§ WHAT YOU ARE ASKED TO DO
Somewhere below are a line with "match rows with" and a later line with "random_choice := fun ms s =>". Output exactly those lines and all lines between them.

──────── EXTRACTED RECORDS

(** Lines 218-232: the resize function of the common pipeline, as a
    callable. *)
Definition resize_func_init {Image St} {tv : Torchvision Image St}
    (is_train : bool) (encoder_input_size codebook_input_size : Z)
    (scale : Q * Q)
    (encoder_interpolation codebook_interpolation : interpolation_arg)
  : constructed (Image -> St -> result (crops Image * St)) :=
  if is_train then
    match TwoWayRandomResizedCrop_init (IntVal encoder_input_size)
            (IntVal codebook_input_size) codebook_interpolation
            [("scale"%string,
              ObjArg (TupleVal [FloatVal scale.1; FloatVal scale.2]));
             ("interpolation"%string, ModeArg encoder_interpolation)] with
    | Built C => Built (TwoWayRandomResizedCrop_call C)
    | LibraryRaise e => LibraryRaise e
    | NameError name => NameError name
    end
  else
    match TwoWayResize_init (IntVal encoder_input_size)
            (IntVal codebook_input_size) codebook_interpolation
            [("interpolation"%string, ModeArg encoder_interpolation)] with
    | Built R =>
        Built (fun img s =>
                 '(a, b) ← TwoWayResize_forward R img;
                 Ok (TwoCrops a b, s))
    | LibraryRaise e => LibraryRaise e
    | NameError name => NameError name
    end.

(** [MaskedImageModelingTransform.__init__] *)
Definition MaskedImageModelingTransform_init {Image St elem}
    {tv : Torchvision Image St} {io : ImageOps Image elem}
    {po : PixelOps elem}
    (is_train : bool) (encoder_input_size codebook_input_size : Z)
    (scale : Q * Q)
    (encoder_interpolation codebook_interpolation : interpolation_arg)
    (image_mean image_std : Q * Q * Q)
    (mask_window_size mask_num_patches : nat)
    (mask_max_patches : option nat) (mask_min_patches : nat)
  : constructed (MaskedImageModelingTransform Image St elem) :=
  match resize_func_init is_train encoder_input_size codebook_input_size
          scale encoder_interpolation codebook_interpolation with
  | Built resize_func =>
      Built
        {| common_transform := fun img s =>
             img ← (if negb (String.eqb (image_mode img) "RGB")
                    then image_convert img "RGB" else Ok img);
             resize_func img s;
           image_transform := fun img =>
             t ← ToTensor img; Normalize image_mean image_std t;
           codebook_transform := fun img =>
             t ← ToTensor img; map_pixels t;
           masked_position_generator :=
             MaskingGenerator_init (mask_window_size, mask_window_size)
               mask_num_patches mask_min_patches mask_max_patches |}
  | LibraryRaise e => LibraryRaise e
  | NameError name => NameError name
  end.

(** Lines 266-269 of [transform]: the two crops of the common pipeline,
    unpacked, and their tensors. *)
Definition transform_images {Image St elem}
    (T : MaskedImageModelingTransform Image St elem) (image : Image) (s : St)
  : result (Tensor elem * Tensor elem * St) :=
  '(both, s) ← common_transform T image s;
  match both with
  | TwoCrops image image_for_codebook =>
      a ← image_transform T image;
      b ← codebook_transform T image_for_codebook;
      Ok (a, b, s)
  | OneCrop _ => Raise TypeError
  end.

(** [MaskedImageModelingTransform.transform].  [rng] is the stream of
    draws that this call of the mask generator sees, and [fuel] bounds
    the iterations of its loop. *)
Definition transform {Image St elem}
    (T : MaskedImageModelingTransform Image St elem) (fuel : nat) (rng : Rng)
    (image : Image) (s : St)
  : option (result (dict (value elem) * St)) :=
  match transform_images T image s with
  | Raise e => Some (Raise e)
  | Ok (a, b, s) =>
      match MaskingGenerator_call fuel (masked_position_generator T) rng with
      | None => None
      | Some (Raise e) => Some (Raise e)
      | Some (Ok g) =>
          Some (Ok ([("image"%string, TensorVal a);
                     ("image_for_codebook"%string, TensorVal b);
                     ("image_patches_mask"%string, MaskVal g)], s))
      end
  end.

(** Lines 278-281: the entries of one transformed image are appended to
    the lists of the output, a list being started for a new key. *)
Definition append_entries {V} (output : dict (list V))
    (transformed_output : dict V) : dict (list V) :=
  foldl (fun output '(key, v) =>
           let output :=
             if dict_get key output is Some _ then output
             else dict_set key [] output in
           dict_set key (default [] (dict_get key output) ++ [v]) output)
        output transformed_output.

(** Lines 275-281: the loop over the images; [rngs n] is the stream of
    draws of the call number [n] of the mask generator. *)
Fixpoint call_images {Image St elem}
    (T : MaskedImageModelingTransform Image St elem) (fuel : nat)
    (rngs : nat -> Rng) (images : list Image)
    (output : dict (list (value elem))) (s : St) (n : nat)
  : option (result (dict (list (value elem)) * St)) :=
  match images with
  | [] => Some (Ok (output, s))
  | image :: images' =>
      match transform T fuel (rngs n) image s with
      | None => None
      | Some (Raise e) => Some (Raise e)
      | Some (Ok (transformed_output, s')) =>
          call_images T fuel rngs images'
            (append_entries output transformed_output) s' (S n)
      end
  end.

(** The argument of [__call__]: a list of images, or one image. *)
Inductive images_arg (Image : Type) : Type :=
| ImageList (images : list Image)
| OneImage (image : Image).
Arguments ImageList {Image} images.
Arguments OneImage {Image} image.

Inductive call_output (V : Type) : Type :=
| Batch (output : dict (list V))
| Single (output : dict V).
Arguments Batch {V} output.
Arguments Single {V} output.

(** [MaskedImageModelingTransform.__call__] *)
Definition MaskedImageModelingTransform_call {Image St elem}
    (T : MaskedImageModelingTransform Image St elem) (fuel : nat)
    (rngs : nat -> Rng) (images : images_arg Image) (s : St)
  : option (result (call_output (value elem) * St)) :=
  match images with
  | ImageList images =>
      match call_images T fuel rngs images [] s 0 with
      | None => None
      | Some r => Some ('(output, s) ← r; Ok (Batch output, s))
      end
  | OneImage image =>
      match transform T fuel (rngs 0%nat) image s with
      | None => None
      | Some r => Some ('(output, s) ← r; Ok (Single output, s))
      end
  end.

(** The dictionary that [transform] builds from its three values. *)
Definition transformed {elem} (row : Tensor elem * Tensor elem * Grid)
  : dict (value elem) :=
  [("image"%string, TensorVal row.1.1);
   ("image_for_codebook"%string, TensorVal row.1.2);
   ("image_patches_mask"%string, MaskVal row.2)].

(** [rows] are the values that [transform] returns on the successive
    images, the state being threaded from [s] to [s_end] and the call
    number from [n] on. *)
Fixpoint transformed_rows {Image St elem}
    (T : MaskedImageModelingTransform Image St elem) (fuel : nat)
    (rngs : nat -> Rng) (images : list Image)
    (rows : list (Tensor elem * Tensor elem * Grid)) (s : St) (n : nat)
    (s_end : St) : Prop :=
  match images, rows with
  | [], [] => s = s_end
  | image :: images', row :: rows' =>
      exists s',
        transform T fuel (rngs n) image s = Some (Ok (transformed row, s'))
        /\ transformed_rows T fuel rngs images' rows' s' (S n) s_end
  | _, _ => False
  end.

(** The dictionary of lists with the columns of [rows]; it has no key
    when there is no row. *)
Definition batch_of {elem} (rows : list (Tensor elem * Tensor elem * Grid))
  : dict (list (value elem)) :=
  match rows with
  | [] => []
  | _ :: _ =>
      [("image"%string, (fun row => TensorVal row.1.1) <$> rows);
       ("image_for_codebook"%string, (fun row => TensorVal row.1.2) <$> rows);
       ("image_patches_mask"%string, (fun row => MaskVal row.2) <$> rows)]
  end.

(** ** A small instance of the image library, for examples *)

(** Images are numbered; a resize or a crop gives the next number. *)
Global Instance toy_torchvision : Torchvision nat nat := {|
  Resize_init := fun size _ =>
    Ok {| rs_size := size; rs_interpolation := BILINEAR;
          rs_max_size := NoneVal; rs_antialias := NoneVal |};
  RandomResizedCrop_init := fun size kw =>
    Ok {| rc_size := TupleVal [size; size];
          rc_scale := TupleVal [FloatVal (8 # 100); FloatVal 1];
          rc_ratio := TupleVal [FloatVal (3 # 4); FloatVal (4 # 3)];
          rc_interpolation := ModeSeq [BILINEAR; BICUBIC] |};
  F_resize := fun img _ _ _ _ => Ok (S img);
  F_resized_crop := fun img _ _ _ _ _ _ => Ok (S img);
  get_params := fun _ _ _ s => Ok (0, 0, 1, 1, S s);
  random_choice := fun ms s =>
    match ms with
    | [] => Raise IndexError
    | m :: _ => Ok (m, S s)
    end
|}.

Global Instance toy_image_ops : ImageOps nat Q := {|
  image_mode := fun _ => "RGB"%string;
  image_convert := fun img _ => Ok img;
  ToTensor := fun img =>
    Ok {| t_dtype := float32; t_shape := [3; 1; 1]%nat;
          t_data := [inject_Z (Z.of_nat img); 0; 1]%Q |};
  Normalize := fun _ _ t => Ok t
|}.

(** The transform with the defaults of its constructor. *)
Definition toy_transform (is_train : bool)
  : constructed (MaskedImageModelingTransform nat nat Q) :=
  @MaskedImageModelingTransform_init nat nat Q toy_torchvision toy_image_ops
    Q_pixel_ops is_train 224 112 (9 # 10, 1)%Q (Mode BICUBIC) (Mode LANCZOS)
    IMAGE_PRETRAINING_MEAN IMAGE_PRETRAINING_STD 14 75 None 16.

End ImageMasking.

(** * mdetr.py *)

Module Mdetr.

(** ** Modules of the tensor library

    [nn.MultiheadAttention], [nn.Linear], [nn.LayerNorm], [nn.Dropout] and
    the activation are callables of the tensor library.  During one
    forward pass every instance is a function of its arguments (a
    [Dropout] instance is entered once per pass).  They may raise on
    arguments they do not accept. *)

Definition Module1 (T : Type) : Type := T -> result T.

(** [self_attn(query, key, value=, attn_mask=, key_padding_mask=)[0]] *)
Definition Attention (T : Type) : Type :=
  T -> T -> T -> option T -> option T -> result T.

(** The two tensor operations that the layers and the stacks use
    directly: [a + b] and [torch.stack]. *)
Class TensorOps (T : Type) : Type := {
  t_add : T -> T -> result T;
  t_stack : list T -> result T
}.

(** The constructors of the library that the [__init__] methods call. *)
Class TorchNN (T : Type) : Type := {
  MultiheadAttention : nat -> nat -> Q -> Attention T;
  Linear : nat -> nat -> Module1 T;
  LayerNorm : nat -> Module1 T;
  Dropout : Q -> Module1 T
}.

(** ** TransformerEncoderLayer *)

Record TransformerEncoderLayer (T : Type) : Type := {
  enc_self_attn : Attention T;
  enc_linear1 : Module1 T;
  enc_dropout : Module1 T;
  enc_linear2 : Module1 T;
  enc_norm1 : Module1 T;
  enc_norm2 : Module1 T;
  enc_dropout1 : Module1 T;
  enc_dropout2 : Module1 T;
  enc_activation : Module1 T;
  normalize_before : bool
}.
Arguments enc_self_attn {T} _.
Arguments enc_linear1 {T} _.
Arguments enc_dropout {T} _.
Arguments enc_linear2 {T} _.
Arguments enc_norm1 {T} _.
Arguments enc_norm2 {T} _.
Arguments enc_dropout1 {T} _.
Arguments enc_dropout2 {T} _.
Arguments enc_activation {T} _.
Arguments normalize_before {T} _.

Definition TransformerEncoderLayer_init `{TorchNN T}
    (d_model nhead dim_feedforward : nat) (dropout : Q)
    (activation : Module1 T) (normalize_before : bool)
  : TransformerEncoderLayer T :=
  {| enc_self_attn := MultiheadAttention d_model nhead dropout;
     enc_linear1 := Linear d_model dim_feedforward;
     enc_dropout := Dropout dropout;
     enc_linear2 := Linear dim_feedforward d_model;
     enc_norm1 := LayerNorm d_model;
     enc_norm2 := LayerNorm d_model;
     enc_dropout1 := Dropout dropout;
     enc_dropout2 := Dropout dropout;
     enc_activation := activation;
     normalize_before := normalize_before |}.

(** [with_pos_embed], the same in both layer classes. *)
Definition with_pos_embed `{TensorOps T} (tensor : T) (pos : option T)
  : result T :=
  match pos with
  | None => Ok tensor
  | Some p => t_add tensor p
  end.

Definition enc_forward_post `{TensorOps T} (L : TransformerEncoderLayer T)
    (src : T) (src_mask src_key_padding_mask pos : option T) : result T :=
  q ← with_pos_embed src pos;
  src2 ← enc_self_attn L q q src src_mask src_key_padding_mask;
  d1 ← enc_dropout1 L src2;
  src ← t_add src d1;
  src ← enc_norm1 L src;
  l1 ← enc_linear1 L src;
  a ← enc_activation L l1;
  d ← enc_dropout L a;
  src2 ← enc_linear2 L d;
  d2 ← enc_dropout2 L src2;
  src ← t_add src d2;
  enc_norm2 L src.

Definition enc_forward_pre `{TensorOps T} (L : TransformerEncoderLayer T)
    (src : T) (src_mask src_key_padding_mask pos : option T) : result T :=
  src2 ← enc_norm1 L src;
  q ← with_pos_embed src2 pos;
  src2 ← enc_self_attn L q q src2 src_mask src_key_padding_mask;
  d1 ← enc_dropout1 L src2;
  src ← t_add src d1;
  src2 ← enc_norm2 L src;
  l1 ← enc_linear1 L src2;
  a ← enc_activation L l1;
  d ← enc_dropout L a;
  src2 ← enc_linear2 L d;
  d2 ← enc_dropout2 L src2;
  t_add src d2.

Definition TransformerEncoderLayer_forward `{TensorOps T}
    (L : TransformerEncoderLayer T)
    (src : T) (src_mask src_key_padding_mask pos : option T) : result T :=
  if normalize_before L
  then enc_forward_pre L src src_mask src_key_padding_mask pos
  else enc_forward_post L src src_mask src_key_padding_mask pos.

────────────────

§ FINISHED TASK
  match rows with
  | [] => []
  | _ :: _ =>
      [("image"%string, (fun row => TensorVal row.1.1) <$> rows);
       ("image_for_codebook"%string, (fun row => TensorVal row.1.2) <$> rows);
       ("image_patches_mask"%string, (fun row => MaskVal row.2) <$> rows)]
  end.

(** ** A small instance of the image library, for examples *)

(** Images are numbered; a resize or a crop gives the next number. *)
Global Instance toy_torchvision : Torchvision nat nat := {|
  Resize_init := fun size _ =>
    Ok {| rs_size := size; rs_interpolation := BILINEAR;
          rs_max_size := NoneVal; rs_antialias := NoneVal |};
  RandomResizedCrop_init := fun size kw =>
    Ok {| rc_size := TupleVal [size; size];
          rc_scale := TupleVal [FloatVal (8 # 100); FloatVal 1];
          rc_ratio := TupleVal [FloatVal (3 # 4); FloatVal (4 # 3)];
          rc_interpolation := ModeSeq [BILINEAR; BICUBIC] |};
  F_resize := fun img _ _ _ _ => Ok (S img);
  F_resized_crop := fun img _ _ _ _ _ _ => Ok (S img);
  get_params := fun _ _ _ s => Ok (0, 0, 1, 1, S s);
  random_choice := fun ms s =>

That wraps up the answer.